* **Try it**
In the records below, find the line that contains "Definition digit (n" and the line that contains "year_string y ++". Set down exactly those lines and every line between them, and nothing more.
===== Records for this task
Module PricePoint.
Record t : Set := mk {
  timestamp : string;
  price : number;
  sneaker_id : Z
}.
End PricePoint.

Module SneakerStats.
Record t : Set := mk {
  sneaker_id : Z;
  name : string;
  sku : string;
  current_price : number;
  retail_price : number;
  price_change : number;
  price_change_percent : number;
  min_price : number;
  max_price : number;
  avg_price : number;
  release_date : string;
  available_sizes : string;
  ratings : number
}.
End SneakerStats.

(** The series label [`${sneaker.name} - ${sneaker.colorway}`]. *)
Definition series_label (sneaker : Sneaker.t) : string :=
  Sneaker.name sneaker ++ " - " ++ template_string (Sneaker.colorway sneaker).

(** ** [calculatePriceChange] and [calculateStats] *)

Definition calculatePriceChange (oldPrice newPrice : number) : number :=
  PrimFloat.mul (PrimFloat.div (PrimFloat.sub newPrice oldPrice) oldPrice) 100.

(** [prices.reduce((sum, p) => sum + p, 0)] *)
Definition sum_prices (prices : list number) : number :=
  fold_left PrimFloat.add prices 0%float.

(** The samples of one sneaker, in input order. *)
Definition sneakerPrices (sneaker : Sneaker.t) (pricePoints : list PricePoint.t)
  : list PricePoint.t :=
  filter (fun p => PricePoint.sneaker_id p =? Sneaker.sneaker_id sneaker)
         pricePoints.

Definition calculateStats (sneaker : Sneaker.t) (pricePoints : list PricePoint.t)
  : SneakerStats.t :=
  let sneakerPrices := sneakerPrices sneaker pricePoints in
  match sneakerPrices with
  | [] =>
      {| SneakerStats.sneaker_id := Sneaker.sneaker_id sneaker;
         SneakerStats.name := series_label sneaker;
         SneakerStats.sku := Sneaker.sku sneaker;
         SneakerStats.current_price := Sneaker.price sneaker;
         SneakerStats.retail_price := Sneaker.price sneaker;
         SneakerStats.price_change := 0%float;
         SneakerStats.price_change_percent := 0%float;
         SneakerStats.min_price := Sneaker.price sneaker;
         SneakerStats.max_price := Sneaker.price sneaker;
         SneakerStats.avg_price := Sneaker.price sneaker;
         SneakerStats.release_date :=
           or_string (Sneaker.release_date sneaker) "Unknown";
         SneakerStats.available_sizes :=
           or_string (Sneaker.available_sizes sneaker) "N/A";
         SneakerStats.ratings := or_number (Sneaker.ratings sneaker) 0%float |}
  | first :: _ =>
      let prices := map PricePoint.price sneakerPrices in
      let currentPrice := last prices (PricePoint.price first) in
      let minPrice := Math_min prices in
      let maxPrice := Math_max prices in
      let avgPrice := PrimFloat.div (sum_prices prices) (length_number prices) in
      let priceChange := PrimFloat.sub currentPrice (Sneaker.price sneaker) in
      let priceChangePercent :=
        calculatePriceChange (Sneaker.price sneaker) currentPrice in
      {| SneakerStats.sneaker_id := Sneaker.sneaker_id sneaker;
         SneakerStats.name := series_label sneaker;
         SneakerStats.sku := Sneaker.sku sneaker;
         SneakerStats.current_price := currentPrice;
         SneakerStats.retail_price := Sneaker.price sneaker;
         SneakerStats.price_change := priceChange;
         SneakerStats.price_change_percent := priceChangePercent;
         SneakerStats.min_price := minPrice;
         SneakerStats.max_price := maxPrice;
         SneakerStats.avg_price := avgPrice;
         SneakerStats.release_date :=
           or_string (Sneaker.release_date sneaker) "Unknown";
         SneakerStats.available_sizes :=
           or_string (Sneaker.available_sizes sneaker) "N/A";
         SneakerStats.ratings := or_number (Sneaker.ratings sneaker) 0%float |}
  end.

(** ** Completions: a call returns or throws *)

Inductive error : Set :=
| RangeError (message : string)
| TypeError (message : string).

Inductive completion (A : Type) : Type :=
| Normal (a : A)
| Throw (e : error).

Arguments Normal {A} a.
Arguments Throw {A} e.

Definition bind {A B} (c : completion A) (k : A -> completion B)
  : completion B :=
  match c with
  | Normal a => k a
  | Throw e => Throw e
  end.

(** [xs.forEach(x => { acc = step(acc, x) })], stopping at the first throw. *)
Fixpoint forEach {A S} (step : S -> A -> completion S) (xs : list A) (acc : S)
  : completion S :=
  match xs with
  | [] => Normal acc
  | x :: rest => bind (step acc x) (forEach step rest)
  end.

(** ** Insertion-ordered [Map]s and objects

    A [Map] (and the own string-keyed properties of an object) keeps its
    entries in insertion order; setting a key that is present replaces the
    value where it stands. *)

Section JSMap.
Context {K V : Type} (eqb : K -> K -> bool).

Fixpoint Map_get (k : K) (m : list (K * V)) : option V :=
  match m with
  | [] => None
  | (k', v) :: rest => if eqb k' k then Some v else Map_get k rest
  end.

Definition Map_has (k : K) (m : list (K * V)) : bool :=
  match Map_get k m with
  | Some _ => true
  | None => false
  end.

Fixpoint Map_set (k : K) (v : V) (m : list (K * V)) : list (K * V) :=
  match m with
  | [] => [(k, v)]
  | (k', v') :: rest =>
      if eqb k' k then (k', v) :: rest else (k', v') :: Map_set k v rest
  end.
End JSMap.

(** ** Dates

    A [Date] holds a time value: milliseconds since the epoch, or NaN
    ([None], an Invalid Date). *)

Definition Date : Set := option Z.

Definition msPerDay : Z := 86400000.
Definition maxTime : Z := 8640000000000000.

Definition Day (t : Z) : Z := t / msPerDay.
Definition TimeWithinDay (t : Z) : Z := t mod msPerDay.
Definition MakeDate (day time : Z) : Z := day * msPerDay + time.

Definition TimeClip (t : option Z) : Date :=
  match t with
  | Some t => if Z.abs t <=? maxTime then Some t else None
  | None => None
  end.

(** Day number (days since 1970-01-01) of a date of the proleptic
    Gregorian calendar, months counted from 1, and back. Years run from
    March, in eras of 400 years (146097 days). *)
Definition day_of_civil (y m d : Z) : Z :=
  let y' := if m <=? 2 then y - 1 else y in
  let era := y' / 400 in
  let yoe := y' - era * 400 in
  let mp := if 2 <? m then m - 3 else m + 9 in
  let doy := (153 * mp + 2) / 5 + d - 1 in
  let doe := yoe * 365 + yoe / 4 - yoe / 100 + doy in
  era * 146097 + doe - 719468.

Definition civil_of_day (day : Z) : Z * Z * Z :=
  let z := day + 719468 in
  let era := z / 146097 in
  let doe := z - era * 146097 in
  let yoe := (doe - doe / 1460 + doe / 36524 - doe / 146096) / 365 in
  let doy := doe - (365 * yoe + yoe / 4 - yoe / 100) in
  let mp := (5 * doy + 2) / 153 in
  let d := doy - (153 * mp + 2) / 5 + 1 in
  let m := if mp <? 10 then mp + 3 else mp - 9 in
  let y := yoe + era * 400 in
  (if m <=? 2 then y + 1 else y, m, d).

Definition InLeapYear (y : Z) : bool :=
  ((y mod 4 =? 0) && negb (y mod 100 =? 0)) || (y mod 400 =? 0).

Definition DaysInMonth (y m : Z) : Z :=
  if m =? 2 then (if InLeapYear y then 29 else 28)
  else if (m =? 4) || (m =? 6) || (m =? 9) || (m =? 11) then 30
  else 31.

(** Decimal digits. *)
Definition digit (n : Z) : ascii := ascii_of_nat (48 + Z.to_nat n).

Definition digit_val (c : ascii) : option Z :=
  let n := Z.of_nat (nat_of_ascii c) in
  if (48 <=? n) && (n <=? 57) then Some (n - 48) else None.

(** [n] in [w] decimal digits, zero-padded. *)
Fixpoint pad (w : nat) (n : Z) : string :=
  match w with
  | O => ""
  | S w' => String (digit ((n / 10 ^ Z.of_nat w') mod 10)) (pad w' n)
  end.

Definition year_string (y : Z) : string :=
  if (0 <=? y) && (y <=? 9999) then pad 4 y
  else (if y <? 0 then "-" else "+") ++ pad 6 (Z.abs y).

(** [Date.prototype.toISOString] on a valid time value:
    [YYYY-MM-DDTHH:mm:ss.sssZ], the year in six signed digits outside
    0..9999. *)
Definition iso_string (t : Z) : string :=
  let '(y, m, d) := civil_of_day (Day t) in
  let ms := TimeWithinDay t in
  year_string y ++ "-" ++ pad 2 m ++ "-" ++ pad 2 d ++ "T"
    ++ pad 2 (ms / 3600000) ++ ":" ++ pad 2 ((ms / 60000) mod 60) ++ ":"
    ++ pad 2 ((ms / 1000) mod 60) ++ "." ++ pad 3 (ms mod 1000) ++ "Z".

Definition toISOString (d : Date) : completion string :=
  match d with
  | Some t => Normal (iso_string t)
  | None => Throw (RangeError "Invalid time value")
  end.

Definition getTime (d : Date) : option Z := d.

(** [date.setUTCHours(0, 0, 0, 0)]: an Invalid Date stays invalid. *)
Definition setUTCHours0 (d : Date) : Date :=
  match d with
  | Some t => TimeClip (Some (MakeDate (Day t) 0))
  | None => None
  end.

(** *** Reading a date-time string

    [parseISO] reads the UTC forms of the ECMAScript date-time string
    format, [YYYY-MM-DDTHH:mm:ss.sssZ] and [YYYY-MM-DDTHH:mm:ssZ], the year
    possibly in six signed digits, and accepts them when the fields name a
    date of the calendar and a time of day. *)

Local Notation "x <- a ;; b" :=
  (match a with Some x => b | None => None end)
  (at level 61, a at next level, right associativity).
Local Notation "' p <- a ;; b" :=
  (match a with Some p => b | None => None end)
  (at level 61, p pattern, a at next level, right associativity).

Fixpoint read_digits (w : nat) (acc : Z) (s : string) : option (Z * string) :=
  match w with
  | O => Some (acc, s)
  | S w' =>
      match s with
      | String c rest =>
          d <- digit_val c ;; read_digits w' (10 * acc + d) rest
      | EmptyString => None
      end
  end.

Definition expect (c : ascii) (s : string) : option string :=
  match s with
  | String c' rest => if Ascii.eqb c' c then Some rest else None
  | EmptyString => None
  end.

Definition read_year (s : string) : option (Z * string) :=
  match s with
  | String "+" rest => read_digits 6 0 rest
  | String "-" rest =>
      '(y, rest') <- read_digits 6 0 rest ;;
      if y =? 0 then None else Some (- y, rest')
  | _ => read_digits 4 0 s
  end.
==========
* **Exercise answer**
Definition digit (n : Z) : ascii := ascii_of_nat (48 + Z.to_nat n).

Definition digit_val (c : ascii) : option Z :=
  let n := Z.of_nat (nat_of_ascii c) in
  if (48 <=? n) && (n <=? 57) then Some (n - 48) else None.

(** [n] in [w] decimal digits, zero-padded. *)
Fixpoint pad (w : nat) (n : Z) : string :=
  match w with
  | O => ""
  | S w' => String (digit ((n / 10 ^ Z.of_nat w') mod 10)) (pad w' n)
  end.

Definition year_string (y : Z) : string :=
  if (0 <=? y) && (y <=? 9999) then pad 4 y
  else (if y <? 0 then "-" else "+") ++ pad 6 (Z.abs y).

(** [Date.prototype.toISOString] on a valid time value:
    [YYYY-MM-DDTHH:mm:ss.sssZ], the year in six signed digits outside
    0..9999. *)
Definition iso_string (t : Z) : string :=
  let '(y, m, d) := civil_of_day (Day t) in
  let ms := TimeWithinDay t in
  year_string y ++ "-" ++ pad 2 m ++ "-" ++ pad 2 d ++ "T"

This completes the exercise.